Fast times on Ridge Avenue, in front of Senn High School, are now over: The speed camera that CDOT installed in front of Senn Park has sharply cut the number of speeders cruising at a dangerous 40+ mph. Right after the camera was first installed, roughly seven out of 1,000 drivers received an official mailed warning for driving more than 10 mph above the speed limit. After the camera had been on for 44 days, it finally began issuing citations but sent tickets to fewer than two out of every 1,000 drivers.
While researching street conditions on Ridge Avenue for an upcoming article Streetsblog crunched the numbers from the first days of Senn Park's speed camera, to see whether it was working. The change was startling: During the 30-day initial warning period, 6,725 vehicles received warnings for driving more than 10 mph over the speed limit – but in the first 30 days of live citations, only 1,811 vehicles were ticketed. That's a 73 percent drop in the number of dangerously speeding drivers. That rate remained the same well into the camera's second month of issuing citations.
Ridge Avenue is subject to the citywide speed limit of 30 mph, and the speed camera only monitors traffic during park hours, which are from 6 a.m. to 11 p.m. Although Illinois law allows citations for drivers going 6 or more mph over the speed limit, CDOT currently only issues warnings or citations when its cameras see a car exceeding the speed limit by 10 mph or more. Since Ridge at this location is within a school zone, with a speed limit of 20 mph when children are present between 7 a.m. and 4 p.m., the camera could also enforce that lower limit.
Streetsblog followed up with our own speed survey of our own, training our radar gun just south of the camera at Wayne Avenue – and found that although the camera may have tamed truly dangerously high speeds, drivers are still going too fast on this block. Wayne is right where drivers see "SAFETY ZONE" painted across each lane, but before where the speed camera monitors northwest-bound cars.
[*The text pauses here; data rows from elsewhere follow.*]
Lemma finished_parts s : sched_ok s -> pending s = [] -> next_part s = count + 1 ->
  started s = seqZ 1 count /\
  part_no <$> MultipartUpload.completed_parts (upload s) = seqZ 1 count.
Proof.
  intros [Hn Hst Hp _ Ha _ _] E N. rewrite N in Hst. replace (count + 1 - 1) with count in Hst by lia.
  split; [done|]. rewrite E, Hst in Hp. cbn in Hp.
  eapply (StronglySorted_unique_strong Z.lt); [..|exact Hp].
  - intros x y _ _ L1 L2. lia.
  - clear -Ha. induction Ha as [|p l S IH F]; cbn; constructor; [done|]. by apply Forall_fmap.
  - rewrite <- (Z2Nat.id count) by lia. generalize (Z.to_nat count) as m. intros m. clear.
    generalize 1. induction m as [|m IH]; intros a; [rewrite seqZ_nil by lia; constructor|].
    rewrite seqZ_cons by lia. replace (Z.pred (Z.of_nat (S m))) with (Z.of_nat m) by lia.
    constructor; [apply IH|]. apply Forall_forall. intros x Hx. apply elem_of_seqZ in Hx. lia.
Qed.
End scheduler.

(** ** Lemmas: the whole upload *)

Definition options_ok (o : MultipartOptions.t) : Prop :=
  MIN_PART_SIZE <= MultipartOptions.part_size o <= MAX_PART_SIZE /\
  1 <= MultipartOptions.concurrency o <= MAX_CONCURRENCY.

Lemma quiesce_some pending settled :
  (List.length pending <= List.length settled)%nat ->
  is_Some (quiesce_part_requests pending settled).
Proof.
  revert settled. induction pending as [|k pending IH]; intros [|[] settled] Hl; cbn in *;
    try done; [lia|]. apply IH. lia.
Qed.

Section managed.
Set Default Proof Using "Type*".
Context `{Http} `{Primitives} `{Base64} `{!MultipartApi} `{!MultipartApiLaws}.
Variables (request : ManagedMultipartUploadRequest.t) (env : UploadCircumstances).
Notation options := (ManagedMultipartUploadRequest.options request).
Notation key := (ManagedMultipartUploadRequest.key request).
(** The two requests that do not depend on the parts, spelled out. *)
Notation creation :=
  (CreateMultipartUploadRequest.Mk key (ManagedMultipartUploadRequest.content_type request)
     (ManagedMultipartUploadRequest.user_metadata request)
     (ManagedMultipartUploadRequest.checksum_algorithm request) None
     (ManagedMultipartHeaders.create (ManagedMultipartUploadRequest.headers request))).
Notation abort_of id :=
  (AbortMultipartUploadRequest.Mk key id
     (ManagedMultipartHeaders.abort (ManagedMultipartUploadRequest.headers request))).

(** What came before the upload was created. *)
Definition managed_prepared (source : PreparedMultipartSource) (count : Z)
    (created : CreateMultipartUploadOutput.t) : Prop :=
  cancelled_preparing env = false /\ preparing_elapsed env = false /\
  PreparedMultipartSource_prepare (ManagedMultipartUploadRequest.source request) = Ok source /\
  part_count source (MultipartOptions.part_size options) = Ok count /\
  cancelled_before_create env = false /\
  api_create creation = Ok created.

(** The completion of an upload: all its parts, each the answer to its request. *)
Definition managed_completion (source : PreparedMultipartSource) (count : Z)
    (created : CreateMultipartUploadOutput.t) (completion : CompleteMultipartUploadRequest.t) : Prop :=
  let id := CreateMultipartUploadOutput.upload_id created in
  CompleteMultipartUploadRequest.key completion = key /\
  CompleteMultipartUploadRequest.upload_id completion = id /\
  CompleteMultipartUploadRequest.headers completion
    = ManagedMultipartHeaders.complete (ManagedMultipartUploadRequest.headers request) /\
  part_no <$> CompleteMultipartUploadRequest.completed_parts completion = seqZ 1 count /\
  Forall (uploaded (part_context request id source) (late_checksums env))
    (CompleteMultipartUploadRequest.completed_parts completion).

(** A success: every part was uploaded once, and all of them were completed. *)
Definition managed_success (calls : list service_call) (output : CompleteMultipartUploadOutput.t)
  : Prop :=
  exists source count created completion,
    managed_prepared source count created /\ managed_completion source count created completion /\
    cancelled_completing env = false /\ api_complete completion = Ok output /\
    calls = CallCreate creation :: (CallPart <$> seqZ 1 count)
            ++ [CallComplete completion].

(** The errors before anything was asked of the service, the first that applies. *)
Definition managed_not_started (e : S3Error.t) : Prop :=
  if cancelled_preparing env then e = S3Error.cancellation "multipart upload was cancelled"
  else if preparing_elapsed env
  then e = S3Error.timeout TimeoutPhase.Operation
             "managed multipart upload exceeded its transfer deadline"
  else match PreparedMultipartSource_prepare (ManagedMultipartUploadRequest.source request) with
       | Err error => e = error
       | Ok source =>
           match part_count source (MultipartOptions.part_size options) with
           | Err error => e = error
           | Ok _ => cancelled_before_create env = true /\
               e = S3Error.cancellation "multipart upload was cancelled"
           end
       end.

(** [e] is [primary] in every field but the cleanup failure. That one tells the
abort's own failure and the parts in flight that did not settle in time, and is
left as it is when there is neither. *)
Definition reported_failure (primary : S3Error.t) (abort : outcome unit) (quiesced : bool)
    (e : S3Error.t) : Prop :=
  let unsettled := S3Error.timeout TimeoutPhase.Operation
    "multipart cleanup could not quiesce in-flight part requests" in
  S3Error.category e = S3Error.category primary /\ S3Error.code e = S3Error.code primary /\
  S3Error.status e = S3Error.status primary /\ S3Error.message e = S3Error.message primary /\
  S3Error.request_id e = S3Error.request_id primary /\
  S3Error.host_id e = S3Error.host_id primary /\
  S3Error.retry_classification e = S3Error.retry_classification primary /\
  S3Error.timeout_phase e = S3Error.timeout_phase primary /\
  S3Error.server_time e = S3Error.server_time primary /\
  S3Error.clock_skew e = S3Error.clock_skew primary /\
  S3Error.source e = S3Error.source primary /\ S3Error.attempts e = S3Error.attempts primary /\
  S3Error.retry_stop_reason e = S3Error.retry_stop_reason primary /\
  match abort, quiesced with
  | Ok _, true => S3Error.cleanup_failure e = S3Error.cleanup_failure primary
  | Ok _, false => S3Error.cleanup_failure e = Some unsettled
  | Err a, true => S3Error.cleanup_failure e = Some a
  | Err a, false => exists both, S3Error.cleanup_failure e = Some both /\
      S3Error.category both = S3Error.category a /\ S3Error.message both = S3Error.message a /\
      S3Error.cleanup_failure both = Some unsettled
  end.

(** A failure: nothing was created, or the upload was aborted, last and once, and
the error is the one that stopped it: the wait's, or the completion's. *)
Definition managed_failure (calls : list service_call) (e : S3Error.t) : Prop :=
  (calls = [] /\ managed_not_started e) \/
  (calls = [CallCreate creation] /\ api_create creation = Err e) \/
  exists source count created parts completing primary quiesced,
    let id := CreateMultipartUploadOutput.upload_id created in
    managed_prepared source count created /\
    calls = CallCreate creation :: (CallPart <$> seqZ 1 parts) ++ completing
            ++ [CallAbort (abort_of id)] /\
    reported_failure primary (api_abort (abort_of id)) quiesced e /\
    ((completing = [] /\ parts <= count /\ exists done rest,
        upload_stopped (part_context request id source) (late_checksums env) (seqZ 1 parts)
          (wait_events env) done rest primary /\
        quiesced = forallb (fun b => b) (take (List.length rest) (settlements env))) \/
     (parts = count /\ quiesced = true /\ exists completion,
        completing = [CallComplete completion] /\
        managed_completion source count created completion /\
        if cancelled_completing env
        then primary = S3Error.cancellation "multipart upload was cancelled"
        else api_complete completion = Err primary)).

Lemma quiesced_spec pending settled q : quiesce_part_requests pending settled = Some q ->
  q = if forallb (fun b => b) (take (List.length pending) settled) then None else Some quiesce_timeout.
Proof.
  revert settled. induction pending as [|k pending IH]; intros [|[] settled] E; cbn in E;
    try done; [by injection E as <-..| |by injection E as <-].
  by apply IH.
Qed.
During one weekday rush hour, 35 out of 195 drivers in the curbside lane over 15 minutes – 18 percent – were exceeding the 30 mph speed limit. None of these drivers were going fast enough to trigger the camera, and thus a ticket, but all of them were still putting pedestrians at risk. Had any of them happened to crash into a pedestrian at those speeds, the pedestrian would probably have died: a majority of people hit by cars at 30 mph live, while 80 percent of those hit at 40 mph die.
Correction: The number of drivers observed speeding was misreported. 18 percent of drivers were clocked speeding, not 68 percent. I regret the error.